Center for Computational Biology, Beijing Forestry University, Beijing, 100083, China.
The Nurturing Station for the State Key Laboratory of Subtropical Silviculture, Zhejiang Agricultural and Forestry University, Lin'an, Zhejiang, 311300, China.
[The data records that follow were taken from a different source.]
(* ===== verification/Sched.v ===== *)
(** * The scheduler

    [scheduler] of [src/kernel/proc.c] gives every runnable process a turn in
    each round of its loop. *)

From S2P Require Import Prelude Riscv Spinlock Str Kalloc Vm ProcVm Kernel Proc KernelWp.

Section sched.
Context {LY : Layout} {c : Z} (n : nat) (Hn : (0 < n)%nat).

Lemma hon_intr_on h : hon c [] h -> exists h', intr_on n h = Ret tt h' /\ hon c [] h'.
Proof. intros [[] Ht]. eexists. split; [reflexivity|]. split; [|done]. split; try done. Qed.

(** What the scheduler may rely on when a process has been running and
    switches back: it still holds exactly its own lock on this hart, and other
    processes that were runnable still are. *)
Definition turn_ok (run : Z -> K unit) (P : Z -> kernel -> Prop) : Prop :=
  forall q s, 0 <= q < NPROC -> hon c [Lproc q] (khart s) -> cpu_proc s c = Some q -> p_state (procs s q) = RUNNING ->
    wp (run q) n s (fun _ s' => hon c [Lproc q] (khart s') /\
      (forall p, p <> q -> p_state (procs s p) = RUNNABLE -> p_state (procs s' p) = RUNNABLE) /\
      P q s' /\ forall p, P p s -> P p s').

(** [P p] holds for each process below [j] that was runnable at the start, the
    others are still runnable. *)
Record round (P : Z -> kernel -> Prop) (s0 : kernel) (j : Z) (s : kernel) : Prop := {
  ro_hart : hon c [] (khart s);
  ro_done : forall p, 0 <= p < j -> p_state (procs s0 p) = RUNNABLE -> P p s;
  ro_todo : forall p, j <= p < NPROC -> p_state (procs s0 p) = RUNNABLE -> p_state (procs s p) = RUNNABLE
}.

(** [P] does not depend on the states of processes, on the hart's spin locks or
    on [cpus[c].proc]. *)
Definition stable (P : Z -> kernel -> Prop) : Prop :=
  forall p s h v q st, P p s -> P p (hk h s) /\ P p (set_cpu_proc v s) /\ P p (upd_proc q (set_p_state st) s).

Lemma wp_scheduler_round run P s0 (Q : unit -> kernel -> Prop) :
  hon c [] (khart s0) -> turn_ok run P -> stable P -> (forall s', round P s0 NPROC s' -> Q tt s') ->
  wp (scheduler_round run) n s0 Q.
Proof.
  intros Hh Hrun HP HQ. unfold scheduler_round. apply wp_bind. eapply wp_cpuid; [exact Hh|].
  destruct (hon_intr_on _ Hh) as (h1 & E1 & H1). apply wp_bind, wp_lift. unfold wp. cbn [lget kernel_hart]. rewrite E1.
  apply wp_bind. apply (wp_for (round P s0)).
  - split; [done|intros p Hp; lia|done].
  - intros j s Hj [Hh' Hd Ht]. apply wp_bind. eapply wp_lock; [done|exact Hh'|apply not_elem_of_nil|]. intros h2 H2.
    unfold pget, pset. apply wp_bind, wp_gets. cbn [procs hk set_ms].
    assert (forall h, hon c [] h -> p_state (procs s j) <> RUNNABLE -> round P s0 (j + 1) (hk h s)) as Hskip.
    { intros h H Hst. split; [done| |].
      - intros p Hp Hs0. destruct (decide (p = j)) as [->|]; [by rewrite Ht in Hst by (done || lia)|].
        apply (HP p s h (cpu_proc s) 0 UNUSED), Hd; [lia|done].
      - intros p Hp. apply Ht. lia. }
    apply wp_bind. apply wp_when; intros Hb.
    2:{ apply wp_bind. eapply wp_unlock; [exact H2|]. intros h3 H3. apply wp_ret. apply Hskip; [done|]. by apply bool_decide_eq_false in Hb. }
    apply bool_decide_eq_true in Hb. apply wp_bind, wp_modify, wp_bind, wp_modify, wp_bind.
    set (s1 := set_cpu_proc _ _).
    eapply wp_mono; [apply Hrun; [unfold NPROC in *; lia|exact H2|subst s1; cbn; by rewrite fn_lookup_insert|subst s1; cbn; by rewrite fn_lookup_insert]|].
    intros [] s2 (Hh2 & Hoth & Hj2 & Hpres). apply wp_modify, wp_bind. eapply wp_unlock; [exact Hh2|]. intros h3 H3. apply wp_ret.
    assert (forall p, P p s2 -> P p (hk h3 (set_cpu_proc (<[c := None]> (cpu_proc s2)) s2))) as Hfin.
    { intros p Hp. apply (HP p _ h3 (cpu_proc s) 0 UNUSED). by apply (HP p s2 h3 (<[c := None]> (cpu_proc s2)) 0 UNUSED). }
    split; [done| |].
    + intros p Hp Hs0. apply Hfin. destruct (decide (p = j)) as [->|]; [done|]. apply Hpres. subst s1.
      assert (P p s) as Hps by (apply Hd; [lia|done]).
      apply (HP p _ h2 _ 0 UNUSED), (HP p (hk h2 s) h2 (cpu_proc s) j RUNNING), (HP p s h2 (cpu_proc s) 0 UNUSED), Hps.
    + intros p Hp Hs0. cbn. apply Hoth; [lia|]. subst s1. cbn. rewrite fn_insert_ne by lia. apply Ht; [lia|done].
  - intros s' Hr. apply wp_ret, HQ. exact Hr.
Qed.

(** C32: each round of the scheduler gives every runnable process a turn: one
    round returns, and afterwards every [P p] holds for which some turn of [p]
    suffices and that later turns keep, for every process [p] that was runnable
    when the round began. A process that got its turn ran with
    [cpu->proc] set to it, in state [RUNNING], and its lock was the only one held; at the end no lock is
    held. *)
Theorem scheduler_fair run P s0 :
  hon c [] (khart s0) -> turn_ok run P -> stable P ->
  exists s', scheduler_round run n s0 = Ret tt s' /\ hon c [] (khart s') /\
    forall p, 0 <= p < NPROC -> p_state (procs s0 p) = RUNNABLE -> P p s'.
Proof.
  intros Hh Hrun HP. apply wp_elim_unit, (wp_scheduler_round run P); [done..|]. intros s' [H1 H2 _]. by split.
Qed.

End sched.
New Phytol. 2014 Jan;201(1):357-365. doi: 10.1111/nph.12458. Epub 2013 Sep 13.
The phenotype of an individual is controlled not only by its genes, but also by the environment in which it grows. A growing body of evidence shows that the extent to which phenotypic changes are driven by the environment, known as phenotypic plasticity, is also under genetic control, but an overall picture of genetic variation for phenotypic plasticity remains elusive. Here, we develop a model for mapping quantitative trait loci (QTLs) that regulate environment-induced plastic response. This model enables geneticists to test whether there exist actual QTLs that determine phenotypic plasticity and, if there are, further test how plasticity QTLs control the costs of plastic response by dissecting the genetic correlation of phenotypic plasticity and trait value. The model was used to analyze real data for grain yield of winter wheat (Triticum aestivum), leading to the detection of pleiotropic QTLs and epistatic QTLs that affect phenotypic plasticity and its cost in this crop.
个体的表型不仅受其基因控制,还受其生长环境的影响。越来越多的证据表明,表型变化受环境驱动的程度,即表型可塑性,也受到遗传控制,但表型可塑性的遗传变异全貌仍然难以捉摸。在这里,我们开发了一种用于映射调节环境诱导的可塑性反应的数量性状基因座 (QTL) 的模型。该模型使遗传学家能够测试是否存在实际的 QTL 来决定表型可塑性,如果有,通过剖析表型可塑性和性状值的遗传相关性,进一步测试可塑性 QTL 如何控制可塑性反应的成本。该模型用于分析冬小麦(Triticum aestivum)的谷物产量的真实数据,导致检测到影响该作物表型可塑性及其成本的多效性 QTL 和上位性 QTL。